Woodbridge was a personality of the Seven Network from 2006 to 2018, working for Seven Sport as a tennis analyst/commentator/host on the network's summer of tennis coverage, including the Australian Open.

He also became an ambassador for bowel cancer awareness group "Let's Beat Bowel Cancer".

In 2007, he competed on the sixth season of Dancing with the Stars being the fourth contestant eliminated on 20 March that year. In 2008 and 2009, Woodbridge aligned himself closely to the sailing community through his commitments at Hamilton Island Race Week hosting tennis clinics and wine tasting events.

In 2008, he presented the History Channel's special The History of Australian Sport: Tennis, a documentary looking back at Australia's love affair with the roots of the Grand Slam of the Asia Pacific.

Woodbridge served as the tournament director for the 2009 Australian Open legends event. In July 2009, he was appointed coach of the Australian Davis Cup Team, taking on a newly expanded, full-time position that merges a role as the national men's coach overseeing the male player development pathway with the Davis Cup coaching job.

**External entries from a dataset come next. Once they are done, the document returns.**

Definition lift_reply {A} (r : Reply A) : M A :=
  match r with
  | Returns a => ret a
  | Throws e => raise e
  end.

Definition get_connection_field : M (option Conn) := fun s => (Ok (connection s), s).
Definition get_cursor_field : M (option Cursor) := fun s => (Ok (cursor s), s).
Definition set_connection (c : option Conn) : M unit :=
  fun s => (Ok tt, mkState c (cursor s) (world s) (trace s)).
Definition set_cursor (k : option Cursor) : M unit :=
  fun s => (Ok tt, mkState (connection s) k (world s) (trace s)).

(** [time.sleep(seconds)] *)
Definition time_sleep (seconds : Z) : M unit :=
  fun s => (Ok tt, mkState (connection s) (cursor s) (world s) (trace s ++ [ESleep seconds])).

(** *** get_connection *)

(** [hostname = DATABRICKS_HOST.replace("https://", "")] *)
Definition hostname_of_host : M string :=
  match DATABRICKS_HOST env with
  | Some h => ret (str_replace "https://" "" h)
  | None => raise (AttributeError "'NoneType' object has no attribute 'replace'")
  end.

(** [hostname.split('.')[0].replace('adb-', '')] *)
Definition workspace_id_of (hostname : string) : string :=
  str_replace "adb-" "" (split_head "."%char hostname).

Definition warehouse_path : string :=
  "/sql/1.0/warehouses/" ++ getenv_default env "DATABRICKS_WAREHOUSE_ID" "0".
Definition protocol_path (workspace_id : string) : string :=
  "/sql/protocolv1/o/" ++ workspace_id ++ "/" ++ getenv_default env "DATABRICKS_CLUSTER_ID" "0".
Definition endpoint_path : string :=
  "/sql/1.0/endpoints/" ++ getenv_default env "DATABRICKS_ENDPOINT_ID" "0".

(** [sql.connect(server_hostname=..., http_path=..., access_token=DATABRICKS_TOKEN)] *)
Definition connect (hostname http_path : string) : M Conn :=
  call (EConnect hostname http_path (DATABRICKS_TOKEN env))
       (sql_connect db hostname http_path (DATABRICKS_TOKEN env)).

(** The bodies of the three nested [try] blocks. *)
Definition try_warehouse : M Conn :=
  hostname <- hostname_of_host ;;
  let workspace_id := workspace_id_of hostname in   (* computed, not used *)
  connect hostname warehouse_path.

Definition try_protocol : M Conn :=
  hostname <- hostname_of_host ;;
  let workspace_id := workspace_id_of hostname in
  connect hostname (protocol_path workspace_id).

Definition try_endpoint : M Conn :=
  hostname <- hostname_of_host ;;
  connect hostname endpoint_path.

Definition get_connection : M (option Conn) :=
  try_except (c <- try_warehouse ;; ret (Some c))
    (fun e =>
       try_except (c <- try_protocol ;; ret (Some c))
         (fun e2 =>
            try_except (c <- try_endpoint ;; ret (Some c))
              (fun e3 => ret None))).

(** *** SparkSession *)

(** [SparkSession.__init__] *)
Definition init_State (w : W) : State := mkState None None w [].

Definition _ensure_connection : M unit :=
  c <- get_connection_field ;;
  match c with
  | None =>
      c' <- get_connection ;;
      set_connection c' ;;;
      match c' with
      | Some conn => k <- call (ECursor conn) (connection_cursor db conn) ;; set_cursor (Some k)
      | None => ret tt
      end
  | Some _ => ret tt
  end.

(** The [try] block of one loop iteration of [sql]. *)
Definition attempt (query : string) : M DataFrame :=
  _ensure_connection ;;;
  c <- get_connection_field ;;
  k <- get_cursor_field ;;
  match c, k with
  | Some _, Some cur =>
      call (EExecute cur query) (cursor_execute db cur query) ;;;
      description <- read (cursor_description db cur) ;;
      let columns := match description with
                     | Some (d :: ds) => d :: ds
                     | _ => []
                     end in
      data <- call (EFetchall cur) (cursor_fetchall db cur) ;;
      lift_reply (pd_DataFrame pd data columns)
  | _, _ => raise (Exception "Failed to establish connection")
  end.

(** [try: ... except: pass]; the bare [except] swallows everything. *)
Definition swallow (m : M unit) : M unit := try_except m (fun _ => ret tt).

Definition _close_connection : M unit :=
  swallow (k <- get_cursor_field ;;
           match k with
           | Some cur => call (ECursorClose cur) (cursor_close db cur)
           | None => ret tt
           end) ;;;
  swallow (c <- get_connection_field ;;
           match c with
           | Some conn => call (EConnectionClose conn) (connection_close db conn)
           | None => ret tt
           end) ;;;
  set_connection None ;;;
  set_cursor None.

Definition close : M unit := _close_connection.

(** How one iteration of the [while] loop ends. *)
Inductive Step : Type :=
| Return (r : PyResult)
| Continue (retries : Z).

(** The body of [while retries < max_retries]. *)
Definition sql_iteration (query : string) (max_retries retries : Z) : M Step :=
  try_except
    (df <- attempt query ;; ret (Return (RetDF df)))
    (fun e =>
       let retries := retries + 1 in
       _close_connection ;;;
       if retries <? max_retries
       then (let wait_time := 2 ^ retries in
             time_sleep wait_time ;;; ret (Continue retries))
       else ret (Return (RetDF empty_DataFrame))).

Fixpoint sql_loop (fuel : nat) (query : string) (max_retries retries : Z) : M PyResult :=
  if retries <? max_retries then
    match fuel with
    | O => fun s => (OutOfFuel, s)
    | S fuel' =>
        st <- sql_iteration query max_retries retries ;;
        match st with
        | Return r => ret r
        | Continue retries' => sql_loop fuel' query max_retries retries'
        end
    end
  else ret RetNone.

(** [SparkSession.sql(query, max_retries)]: at most [max_retries]
    iterations are ever needed. *)
Definition sql (query : string) (max_retries : Z) : M PyResult :=
  sql_loop (Z.to_nat max_retries) query max_retries 0.

(** *** Reading a DataFrame *)

Fixpoint positions_from (i : nat) (col : string) (cols : list string) : list nat :=
  match cols with
  | [] => []
  | c :: cols' =>
      if String.eqb c col
      then i :: positions_from (S i) col cols'
      else positions_from (S i) col cols'
  end.

(** [col in df.columns] *)
Definition has_column (df : DataFrame) (col : string) : bool :=
  str_in col (columns df).

(** [row[col]] for a row of [df.iterrows()]: the cell under the label, a
    Series when the label is repeated, [KeyError] when it is absent. *)
Definition row_getitem (df : DataFrame) (row : list PyVal) (col : string) : Reply PyVal :=
  match positions_from 0 col (columns df) with
  | [] => Throws (KeyError col)
  | [i] => Returns (nth i row PNone)
  | ps => Returns (PObj (Series_str pd (map (fun i => nth i row PNone) ps)))
  end.

(** A list comprehension whose element expression may raise. *)
Fixpoint comprehension {A B} (f : A -> Reply B) (l : list A) : Reply (list B) :=
  match l with
  | [] => Returns []
  | a :: l' =>
      match f a with
      | Throws e => Throws e
      | Returns b =>
          match comprehension f l' with
          | Throws e => Throws e
          | Returns bs => Returns (b :: bs)
          end
      end
  end.

(** [[row[col] for _, row in df.iterrows()]] *)
Definition column_values (df : DataFrame) (col : string) : Reply (list PyVal) :=
  comprehension (fun row => row_getitem df row col) (rows df).

(** [df.to_dict(orient="records")]: one dict per row; under a repeated
    label the later cell replaces the earlier one. *)
Definition to_dict_record (cols : list string) (row : list PyVal) : Dict :=
  fold_left (fun d kv => dict_set d (fst kv) (snd kv)) (combine cols row) [].

Definition to_dict_records (df : DataFrame) : list Dict :=
  map (to_dict_record (columns df)) (rows df).

(** Using the value [sql] returned as a DataFrame ([df.columns],
    [df.iterrows()], [df.empty]). *)
Definition the_df (r : PyResult) : M DataFrame :=
  match r with
  | RetDF df => ret df
  | RetNone => raise (AttributeError "'NoneType' object has no such attribute")
  end.

(** [spark.sql(query)] with the default [max_retries=3]. *)
Definition spark_sql (query : string) : M PyResult := sql query 3.

(** *** Catalog enumerator *)

Definition list_catalogs_body : M (list PyVal) :=
  r <- spark_sql "SHOW CATALOGS" ;;
  df <- the_df r ;;
  lift_reply (column_values df "catalog").

Definition list_catalogs : M (list PyVal) :=
  try_except list_catalogs_body (fun e => ret []).

Definition list_schemas_body (catalog : PyVal) : M (list PyVal) :=
  r <- spark_sql ("SHOW SCHEMAS IN " ++ py_str catalog) ;;
  df <- the_df r ;;
  if has_column df "namespace" then lift_reply (column_values df "namespace")
  else if has_column df "schema" then lift_reply (column_values df "schema")
  else if has_column df "databaseName" then lift_reply (column_values df "databaseName")
  else ret [].

Definition list_schemas (catalog : PyVal) : M (list PyVal) :=
  try_except (list_schemas_body catalog) (fun e => ret []).

(** The dict built for one row of [SHOW TABLES]. *)
Definition table_descriptor (catalog schema name : PyVal) : Dict :=
  [ ("name", name);
    ("full_name", PStr (py_str catalog ++ "." ++ py_str schema ++ "." ++ py_str name));
    ("catalog", catalog);
    ("schema", schema) ].

Definition list_tables_in_schema_body (catalog schema : PyVal) : M (list Dict) :=
  r <- spark_sql ("SHOW TABLES IN " ++ py_str catalog ++ "." ++ py_str schema) ;;
  df <- the_df r ;;
  let tables_of (table_name_col : string) : M (list Dict) :=
    lift_reply
      (comprehension
         (fun row =>
            match row_getitem df row table_name_col with
            | Returns v => Returns (table_descriptor catalog schema v)
            | Throws e => Throws e
            end)
         (rows df)) in
  if has_column df "tableName" then tables_of "tableName"
  else if has_column df "name" then tables_of "name"
  else ret [].

Definition list_tables_in_schema (catalog schema : PyVal) : M (list Dict) :=
  try_except (list_tables_in_schema_body catalog schema) (fun e => ret []).

(** [x.startswith('sys') or x in ['information_schema', 'system']] *)
Definition system_name (x : string) : bool :=
  startswith x "sys" || str_in x ["information_schema"; "system"].

(** [exclude_system and (x.startswith('sys') or x in [...])]; calling
    [startswith] on something that is not a [str] raises. *)
Definition skip_system (exclude_system : bool) (x : PyVal) : M bool :=
  if exclude_system then
    match x with
    | PStr s => ret (system_name s)
    | PObj _ => raise (AttributeError "object has no attribute 'startswith'")
    end
  else ret false.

On 26 January 2010 (Australia Day), Woodbridge and Woodford (the Woodies) were inducted to the Australian Tennis Hall of Fame for their achievements in tennis. As a part of the induction ceremony, their bronzed statues were placed with other great Australian tennis players at the Melbourne Park. In July 2010 The Woodies were inducted to the International Tennis Hall of Fame. In January 2011, Woodbridge was confronted on court by Belgian player Kim Clijsters for comments he made via SMS to Rennae Stubbs alleging Clijsters was pregnant. In June that year, Woodbridge started anchoring the Seven Network's Wimbledon coverage. In 2016, he anchored overnight sessions of the Rio Olympics for Seven. Woodbridge has also been involved in other programs for Seven, including golf broadcasts. In April 2018, he hosted the morning sessions of the 2018 Commonwealth Games on the Gold Coast. Seven's 2018 Wimbledon telecast would be his final duties at the network, before defecting to arch-rival Nine, which he later said on-air was a "big decision" for him after being "very comfortable" being a part of the Seven family for years.

Later in 2018, it was announced Woodbridge had been signed by the Nine Network for Wide World of Sports, namely to feature as part of their Australian Open, after winning the lucrative broadcast rights for six years, shaking-up Australia's sports broadcasting landscape for the first time in more than four decades, as well as The Ashes. He is currently a fill-in sport presenter on Nine News Melbourne. Woodbridge has reported on the network's PGA Tour telecasts.

Woodbridge has been a presenter on Victorian travel show Postcards since 2022 and has also featured on various other network and local GTV-9 programming, such as Today and a Millionaire Hot Seat special focusing on Wimbledon.

Woodbridge had planned to compete in the 2021 Margaret Court Cup in Albury, but was prevented from doing so by domestic border closures.

On 10 August 2023, reports emerged that Woodbridge had been appointed as the host of an Australian version of Tipping Point Australia for the network, after Millionaire Hot Seat was axed on 4 August 2023. It is the first internationally licensed version of the popular UK program of the same name. It was confirmed by Nine in September. The first 'sneak peek' episode debuted on Christmas Eve 2023. The show officially premiered on 29 January 2024.

In August 2025, Woodbridge won the Bert Newton Award Silver Logie for Most Popular Presenter at the 65th Annual TV Week Logie Awards for his work between 2024 and 2025 hosting Tipping Point Australia, the Paris Olympics & Paralympics and commentating the Australian Open.

==Personal life==
Woodbridge was born in Sydney and raised in Woolooware ,the youngest of three boys shared by his parents, Kevin and Barbara. He had two older brothers, Gregory and Warren, whowere 11 and 13 at the time of Todd's birth. Both of his brothers died at the age of 58. He attended Woolooware High School, then turned professional in 1988.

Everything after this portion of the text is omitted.